Print, in exact form, the lines below from the one containing "Definition setitem (a" through the one containing "mk_skb_map (height self) (width self) a", and omit all others.

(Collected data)

---

(** * A shallow embedding of the Sokoban solver [sokoban.py]

    The board class [skb_map], its validation, the flood fill that computes
    the reachability grid, the move generator, the state transition and the
    depth-first search are translated function by function.  Python integers
    are [Z]; the [array.array('i')] holding the cells is a [list Z] read and
    written through Python's sequence indexing (negative indices count from
    the end, anything else out of range raises [IndexError]). *)

From Stdlib Require Import ZArith Lia Bool List.
From stdpp Require Import base gmap sets list.
Local Open Scope Z_scope.

(** ** Outcomes of a call *)

(** [class Dir(Enum)]: UP = 1, RIGHT = 2, DOWN = 3, LEFT = 4. *)
Inductive Dir : Type := UP | RIGHT | DOWN | LEFT.

#[global] Instance Dir_eq_dec : EqDecision Dir.
Proof. solve_decision. Defined.

(** Every [print(...); exit(-1)] of the source, with the values it formats. *)
Inductive fatal : Type :=
| InvalidElement (x y : Z)
| OpenOnBorder (x y : Z)
| AdjacentToInvalid (x y : Z)
| UnmovableBox (x y : Z)
| CharacterOnBox (x y : Z)
| BadCharacterCount (n : Z)
| NoBoxes
| BoxDestMismatch
| InconsistentCounts
| InconsistentCharacter
| BadMoveNoBox (x y : Z) (d : Dir).

(** The Python exceptions the code can run into. *)
Inductive exn : Type := IndexError | OverflowError | TypeError.

(** [Timeout] is not an outcome of the program: it is what a loop of the
    model answers when the fuel it was given is used up. *)
Inductive result (A : Type) : Type :=
| Ok (a : A)
| Exit (f : fatal)
| Raise (e : exn)
| Timeout.
Arguments Ok {A} a.
Arguments Exit {A} f.
Arguments Raise {A} e.
Arguments Timeout {A}.

Definition bind {A B : Type} (m : result A) (k : A -> result B) : result B :=
  match m with
  | Ok a => k a
  | Exit f => Exit f
  | Raise e => Raise e
  | Timeout => Timeout
  end.

Notation "x <- m ;; k" := (bind m (fun x => k))
  (at level 20, m at level 99, k at level 200, only parsing).
Notation "' p <- m ;; k" := (bind m (fun x => match x with p => k end))
  (at level 20, p pattern, m at level 99, k at level 200, only parsing).

(** Python's [a and b] and [a or b] on calls that may raise: the right
    operand is evaluated only when the left one does not decide. *)
Definition andM (a b : result bool) : result bool :=
  x <- a ;; if x then b else Ok false.
Definition orM (a b : result bool) : result bool :=
  x <- a ;; if x then Ok true else b.
Definition notM (a : result bool) : result bool :=
  x <- a ;; Ok (negb x).

(** [for c in l: acc = body(c, acc)], stopping at the first failure. *)
Fixpoint foldM {A C : Type} (body : C -> A -> result A) (l : list C) (acc : A)
  : result A :=
  match l with
  | [] => Ok acc
  | c :: l' => acc' <- body c acc ;; foldM body l' acc'
  end.

(** [range(n)]. *)
Definition range (n : Z) : list Z := map Z.of_nat (seq 0 (Z.to_nat n)).

(** [[f(c) for c in l]], stopping at the first failure. *)
Fixpoint mapM {A C : Type} (f : C -> result A) (l : list C) : result (list A) :=
  match l with
  | [] => Ok []
  | c :: l' => a <- f c ;; r <- mapM f l' ;; Ok (a :: r)
  end.

(** ** Python sequence indexing *)

Definition len {A : Type} (a : list A) : Z := Z.of_nat (length a).

(** [a[i]] *)
Definition getitem {A : Type} (a : list A) (i : Z) : result A :=
  let j := if i <? 0 then i + len a else i in
  if (0 <=? j) && (j <? len a) then
    match a !! Z.to_nat j with
    | Some v => Ok v
    | None => Raise IndexError
    end
  else Raise IndexError.

(** The items of an [array.array('i')] are C ints. *)
Definition INT_MIN : Z := -2147483648.
Definition INT_MAX : Z := 2147483647.
Definition is_c_int (v : Z) : bool := (INT_MIN <=? v) && (v <=? INT_MAX).

(** [a[i] = v]: the index is checked first, then the value. *)
Definition setitem (a : list Z) (i : Z) (v : Z) : result (list Z) :=
  let j := if i <? 0 then i + len a else i in
  if (0 <=? j) && (j <? len a) then
    if is_c_int v then Ok (<[Z.to_nat j := v]> a) else Raise OverflowError
  else Raise IndexError.

(** [array.array('i', l)] *)
Definition array_of_list (l : list Z) : result (list Z) :=
  if forallb is_c_int l then Ok l else Raise OverflowError.

(** ** The board *)

(** An instance of [class skb_map].  [character] is [None] for Python's
    [None]. *)
Record skb_map : Type := mk_skb_map {
  height : Z;
  width : Z;
  array : list Z;
  box : Z;
  dest : Z;
  unsolved : Z;
  character : option (Z * Z);
  reachable : list Z
}.

Definition set_array (self : skb_map) (a : list Z) : skb_map :=
  mk_skb_map (height self) (width self) a (box self) (dest self)
             (unsolved self) (character self) (reachable self).
Definition set_unsolved (self : skb_map) (u : Z) : skb_map :=
  mk_skb_map (height self) (width self) (array self) (box self) (dest self)
             u (character self) (reachable self).
Definition set_character (self : skb_map) (c : option (Z * Z)) : skb_map :=
  mk_skb_map (height self) (width self) (array self) (box self) (dest self)
             (unsolved self) c (reachable self).
Definition set_reachable (self : skb_map) (r : list Z) : skb_map :=
  mk_skb_map (height self) (width self) (array self) (box self) (dest self)
             (unsolved self) (character self) r.
Definition set_counts (self : skb_map) (b d u : Z) (c : option (Z * Z))
  : skb_map :=
  mk_skb_map (height self) (width self) (array self) b d u c (reachable self).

---

Task response —
Definition setitem (a : list Z) (i : Z) (v : Z) : result (list Z) :=
  let j := if i <? 0 then i + len a else i in
  if (0 <=? j) && (j <? len a) then
    if is_c_int v then Ok (<[Z.to_nat j := v]> a) else Raise OverflowError
  else Raise IndexError.

(** [array.array('i', l)] *)
Definition array_of_list (l : list Z) : result (list Z) :=
  if forallb is_c_int l then Ok l else Raise OverflowError.

(** ** The board *)

(** An instance of [class skb_map].  [character] is [None] for Python's
    [None]. *)
Record skb_map : Type := mk_skb_map {
  height : Z;
  width : Z;
  array : list Z;
  box : Z;
  dest : Z;
  unsolved : Z;
  character : option (Z * Z);
  reachable : list Z
}.

Definition set_array (self : skb_map) (a : list Z) : skb_map :=
  mk_skb_map (height self) (width self) a (box self) (dest self)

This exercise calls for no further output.